Note in the Gospel that Jesus scolds the disciples when they want to “call down fire from heaven to consume” the Samaritans who did not accept Jesus. Jews hated Samaritans and vice-versa. They regarded each other as heretics. Why? Over where God should be worshiped! Jews said Jerusalem, Samaritans said the hills of Samaria. Shiites and Sunnis. Democrats and Republicans. Big-Endians and Little-Endians (in Gulliver’s Travels the Lilliputians wage war over which end of a hard-boiled egg to crack first).

Here’s the deal. There is no part-time discipleship, yet all disciples face the conflict of legitimate responsibilities. Second, we’ve got a lot more proclaiming to do. I think of “Proclaim the good news at all times; if necessary, use words.” Jesus’ life, like my own, was shaped by the choices He made, and the choices of others. Jesus made the choice to be faithful to God’s call. That meant taking the good news of the reign of God to the power center of Jerusalem, and facing the consequences of this choice. If I want to proclaim the Kingdom, I must share Jesus’ passion and the hardships it brings. I show the kingdom of God in the way I live as a disciple. If I “look back,” if I have doubts and want to remember anger and revenge, then I are not yet ready for the difficulties of bringing about the Kingdom of God.

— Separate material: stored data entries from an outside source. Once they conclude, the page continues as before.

(** C21: Closing the handles of a plugin removes every handle the plugin had at its
    start, whatever happens between its rounds, and no later operation finds one of
    them again; when nothing comes between, what is left is exactly the handles of
    the other plugins. *)
Theorem handles_revoked ops plugin between later :
  Forall hex_random ops -> Forall (Forall hex_random) between -> Forall hex_random later ->
  let r := run ops in
  (forall i o p, map_get i (handles r) = Some o -> owner r o = Some plugin ->
     requireHandle p i (fold_left step later (closePlugin plugin between r)) = Throw NOT_FOUND) /\
  (forall i o, map_get i (handles (closePlugin plugin [] r)) = Some o <-> map_get i (handles r) = Some o /\ owner r o <> Some plugin).
Proof.
  intros F Fb Fl r. pose proof (sockets_run ops F) as I. fold r in I.
  assert (Gone : forall between i o, Forall (Forall hex_random) between -> map_get i (handles r) = Some o -> owner r o = Some plugin ->
            map_get i (handles (closePlugin plugin between r)) = None).
  { intros b i o Hb G Ow. destruct (socket_live r I _ _ G) as (h & Ho & Hi). unfold HandleTables.owner in Ow. rewrite Ho in Ow. injection Ow as Hp.
    eapply close_each_gone; [done|done|exact Ho|done|done|]. apply map_get_elem in G. apply list_elem_of_fmap. by exists (i, o). }
  split.
  - intros i o p G Ow. destruct (socket_live r I _ _ G) as (h & Ho & Hi).
    destruct (close_each_good (close_owned plugin) (map_keys (handles r)) between r (fun j s => close_owned_good plugin j s) Fb I) as [I1 K1].
    destruct (steps_good later _ Fl I1) as [I2 K2]. destruct (proj1 K1 o h Ho) as (h1 & Ho1 & Hi1 & _).
    unfold requireHandle. unfold find_handle. erewrite (gone_forever id pluginId); [done|apply (i_table _ I2)|exact K2|exact Ho1|congruence|by eapply Gone].
  - intros i o. destruct (close_each_lost plugin (map_keys (handles r)) r I) as (A & B & _). split.
    + intros G. pose proof (A _ _ G) as G0. split; [done|]. intros Ow. pose proof (Gone [] i o (List.Forall_nil _) G0 Ow). congruence.
    + intros [G Ow]. by apply B.
Qed.

(** *** Witnesses and examples *)

Definition ids_of (r : Registry) : list string := map_keys (handles r).
Definition replies (r : Registry) : list Phase := map phase (calls r).

Lemma ring_keeps_newest_witness :
  let h := MkRing "s" "p" Udp ["ab"]%string 2 ["h"]%string [53] false [] None in
  synced h /\ (let '(ms, _, _, h') := drain 5 h in synced h' /\ messages h = ms ++ messages h').
Proof.
  set (h := MkRing "s" "p" Udp ["ab"]%string 2 ["h"]%string [53] false [] None).
  assert (S : synced h) by (split; [reflexivity|split; [apply (bool_decide_unpack _); reflexivity|vm_compute; discriminate]]).
  split; [exact S|]. destruct (ring_keeps_newest h "c" None 5 S) as [_ D]. cbv zeta. destruct (drain 5 h) as [[[ms hs] ps] h']. by destruct D as (? & ? & _).
Defined.
Lemma processes_revoked_witness :
  exists r' l, closePlugin "p" (run one_process) = (r', Ok l) /\ 0%nat ∈ l /\ (exists h, heap r' !! 0%nat = Some h /\ stopped h).
Proof.
  destruct (processes_revoked one_process "p" one_process_hex) as (r' & l & E & St & Mine & _).
  - intros i o h G Ho _. destruct o as [|o]; [|done]. vm_compute in Ho. injection Ho as <-. done.
  - assert (Hl : 0%nat ∈ l) by (apply (Mine "proc-p-1-a1"%string); reflexivity). exists r', l. split; [exact E|]. split; [exact Hl|by apply St].
Defined.

Lemma output_counted_witness :
  exists h d, heap (run one_process) !! 0%nat = Some h /\ counted d h /\ stdoutChunks h = ["out"]%string.
Proof.
  destruct (heap (run one_process) !! 0%nat) as [h|] eqn:Ho; [|discriminate Ho].
  destruct (output_counted one_process 0 h Stdout "x" 1 one_process_hex Ho) as (d & C & _). exists h, d. split; [reflexivity|]. split; [exact C|].
  vm_compute in Ho. injection Ho as <-. reflexivity.
Defined.

Lemma drained_output_starves_witness :
  exists h', push Stdout "x" (MkHandle "i" "p" None [] [] PROCESS_MAX_BUFFER_BYTES false None [] false false) = Some h' /\ stdoutChunks h' = [].
Proof.
  destruct (drained_output_starves PROCESS_MAX_BUFFER_BYTES (MkHandle "i" "p" None [] [] PROCESS_MAX_BUFFER_BYTES false None [] false false) Stdout "x") as (h' & E & Em & _).
  - split; [vm_compute; discriminate|reflexivity|vm_compute; discriminate|]. intros []; apply Nat.leb_le; reflexivity.
  - reflexivity.
  - by exists h'.
Defined.

(** A spawn that throws leaves a handle without a child: revoking the plugin throws at
    it, and the processes behind it run on. *)
Example revoke_stops_at_broken :
  let r := run [Spawn "p" "a1" true; Spawn "p" "b2" false]%string in
  snd (closePlugin "p" r) = Throw TypeError /\ map_keys (handles (fst (closePlugin "p" r))) = ["proc-p-2-b2"]%string /\
  (fun h => killed <$> child h) <$> heap (fst (closePlugin "p" r)) !! 1%nat = Some (Some []).
Proof. vm_compute. done. Qed.

(** A call for output waits although output is there. *)
Example output_waits_for_more :
  map phase (calls (run (one_process ++ [Start "p" "proc-p-1-a1" (Output 10)]%string))) = [Waiting].
Proof. vm_compute. done. Qed.

(** A process that has exited counts as live until it is closed. *)
Example exited_count :
  let r := run (concat (map (fun o => [Spawn "p" "a1" false; Exit o (Some 0)]%string) (seq 0 16))) in
  snd (allocate "p" "b2" r) = Throw SERVICE_UNAVAILABLE /\ forallb exited (heap r) = true.
Proof. vm_compute. done. Qed.

(** The exit wakes one of the calls that wait. *)
Example exit_wakes_one :
  map phase (calls (run (one_process ++ [Start "p" "proc-p-1-a1" Wait; Start "p" "proc-p-1-a1" Wait; Exit 0 (Some 0)]%string))) = [Awake; Waiting].
Proof. vm_compute. done. Qed.

End ProcessHandles.
Lemma inv_begin item i s : inv s -> canDrag options item = true -> inv (beginDragging item i s).
Proof. intros I H. apply inv_emit; [apply inv_session; [done|by intros c [= <-]]|]. by intros j [= <-]. Qed.

Lemma inv_stop s : inv s -> inv (stopCurrentDrag s).
Proof. intros [A B C D E]. by split. Qed.

(** Without a pending timer the listeners may be dropped. *)
Lemma inv_unlisten s : inv s -> longPressTimer s = None -> inv (set_listeners None s).
Proof. intros [A B C D E] H. split; try done. intros item x y Ht. cbn in Ht. congruence. Qed.

Lemma inv_finish s : inv s -> longPressTimer s = None -> inv (finishDragging s).
Proof.
  intros I H. pose proof (inv_unlisten s I H) as J. unfold finishDragging. destruct (session s) as [c|] eqn:Es; [|done].
  pose proof (g_session s I c Es) as Hc. destruct J as [A B C D E].
  split; try done. apply out_snoc; [done|]. by intros item [= <-].
Qed.

Lemma inv_preview x y row s : inv s -> inv (previewAt x y row s).
Proof.
  intros I. unfold previewAt. destruct (session s) as [c|] eqn:Es; [|done]. destruct row as [j|]; [|done].
  pose proof (g_session s I c Es) as Hc. apply inv_emit; [apply inv_session; [done|by intros c' [= <-]]|]. by intros item [= <-].
Qed.

Lemma inv_mouse_listen p s : inv s -> longPressTimer s = None -> canDrag options (mItem p) = true -> inv (set_listeners (Some (OnMouse p)) s).
Proof.
  intros [A B C D E] H Hp. split; try done; fields; [by intros q [= <-]|]. intros item x y Ht. congruence.
Qed.

Lemma inv_touch_listen p s :
  inv s -> draggable p = canDrag options (tItem p) -> (tActive p = true -> draggable p = true) -> (longPressOpened p = true -> tActive p = false) ->
  longPressTimer s = None -> inv (set_listeners (Some (OnTouch p)) s).
Proof.
  intros [A B C D E] H1 H2 H3 Ht. split; try done; fields.
  - intros q [= <-]. split_and!; [done|by intros ?%H2|by intros ?%H3].
  - intros item x y T. congruence.
Qed.
(* ===== verification/ProviderStream.v ===== *)
(** * Streams of model providers
    (packages/provider-sdk: sse.ts, errors.ts, timeouts.ts, additionalParams.ts,
    adapters/openaiCompatible.ts, adapters/textCompletion.ts)

    The bytes that a provider sends are decoded, cut into server-sent events and
    turned into generation events by the adapter; the body of the request carries
    the settings of the user.  Texts are code points, and a sequence of reads
    stands for the network. *)

From Stdlib Require Import ZArith Lia Bool Ascii String List.
From stdpp Require Import base decidable list.
From S2P Require Import Prelude Codec Json.
Import Codec Json.
Local Open Scope Z_scope.

Module ProviderStream.

Abbreviation text := (list Z).
Abbreviation bytes := (list ascii).

(** ** Decoding of text in pieces: [TextDecoder] with [stream: true] *)

(** [needed] bytes are still to come for [point]; the next one lies between [lower]
    and [upper].  The byte order mark in front of the text is dropped. *)
Record Decoder := MkDecoder { needed : nat; point : Z; lower : Z; upper : Z; bomSeen : bool }.

Definition fresh : Decoder := MkDecoder 0 0 128 191 false.

(** The state that a byte outside a sequence leads to, and what it gives. *)
Definition first_byte (b : Z) (seen : bool) : text * Decoder :=
  if b <? 128 then ([b], MkDecoder 0 0 128 191 seen)
  else if (194 <=? b) && (b <=? 223) then ([], MkDecoder 1 (b - 192) 128 191 seen)
  else if (224 <=? b) && (b <=? 239) then
    ([], MkDecoder 2 (b - 224) (if b =? 224 then 160 else 128) (if b =? 237 then 159 else 191) seen)
  else if (240 <=? b) && (b <=? 244) then
    ([], MkDecoder 3 (b - 240) (if b =? 240 then 144 else 128) (if b =? 244 then 143 else 191) seen)
  else ([65533], MkDecoder 0 0 128 191 seen).

Definition decode_byte (d : Decoder) (b : Z) : text * Decoder :=
  match needed d with
  | O => first_byte b (bomSeen d)
  | S n =>
      if (lower d <=? b) && (b <=? upper d) then
        let p := point d * 64 + (b - 128) in
        match n with
        | O => ([p], MkDecoder 0 0 128 191 (bomSeen d))
        | _ => ([], MkDecoder n p 128 191 (bomSeen d))
        end
      else let (t, d') := first_byte b (bomSeen d) in (65533 :: t, d')
  end.

Fixpoint decode_bytes (d : Decoder) (l : bytes) : text * Decoder :=
  match l with
  | [] => ([], d)
  | c :: r => let (t, d1) := decode_byte d (code c) in let (u, d2) := decode_bytes d1 r in (t ++ u, d2)
  end.

(** The first code point that comes out is dropped when it is the mark. *)
Definition strip_bom (seen : bool) (t : text) : text :=
  if seen then t else match t with c :: r => if c =? 65279 then r else t | [] => t end.

Definition mark_seen (t : text) (d : Decoder) : Decoder :=
  MkDecoder (needed d) (point d) (lower d) (upper d) (bomSeen d || negb (bool_decide (t = []))).

(** [decoder.decode(value, { stream: true })] and [decoder.decode()] *)
Definition decode (d : Decoder) (l : bytes) : text * Decoder :=
  let (t, d') := decode_bytes d l in (strip_bom (bomSeen d) t, mark_seen t d').

Definition decode_end (d : Decoder) : text := match needed d with O => [] | _ => [65533] end.

(** ** Server-sent events *)

Definition SSE_MAX_BUFFERED_BYTES : Z := 1024 * 1024.

(** What a reader and the adapters may throw. *)
Inductive Thrown :=
| AppError (code : string)
| TimeoutError
| AbortError
| TypeError
| PlainError
| NotAnError.

Inductive Read :=
| Chunk (value : bytes)
| ReadFails (error : Thrown).

Record SseState := MkSse { decoder : Decoder; buffer : text; dataLines : list text }.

I am reminded of the November 2011 founding meeting of CONECT (Congregations Organized for a New Connecticut) to which the parish belongs. 1,500 people assembled – black, white, Latino, Asian, low-income, high-income, Catholic Protestant, Jewish – all speaking truth to power, to the governor, the Bridgeport mayor, state officials, all for the good of those assembled needing help. Fr. David’s proclamation upon seeing this has stuck in my mind: “This is what the Kingdom of God looks like.”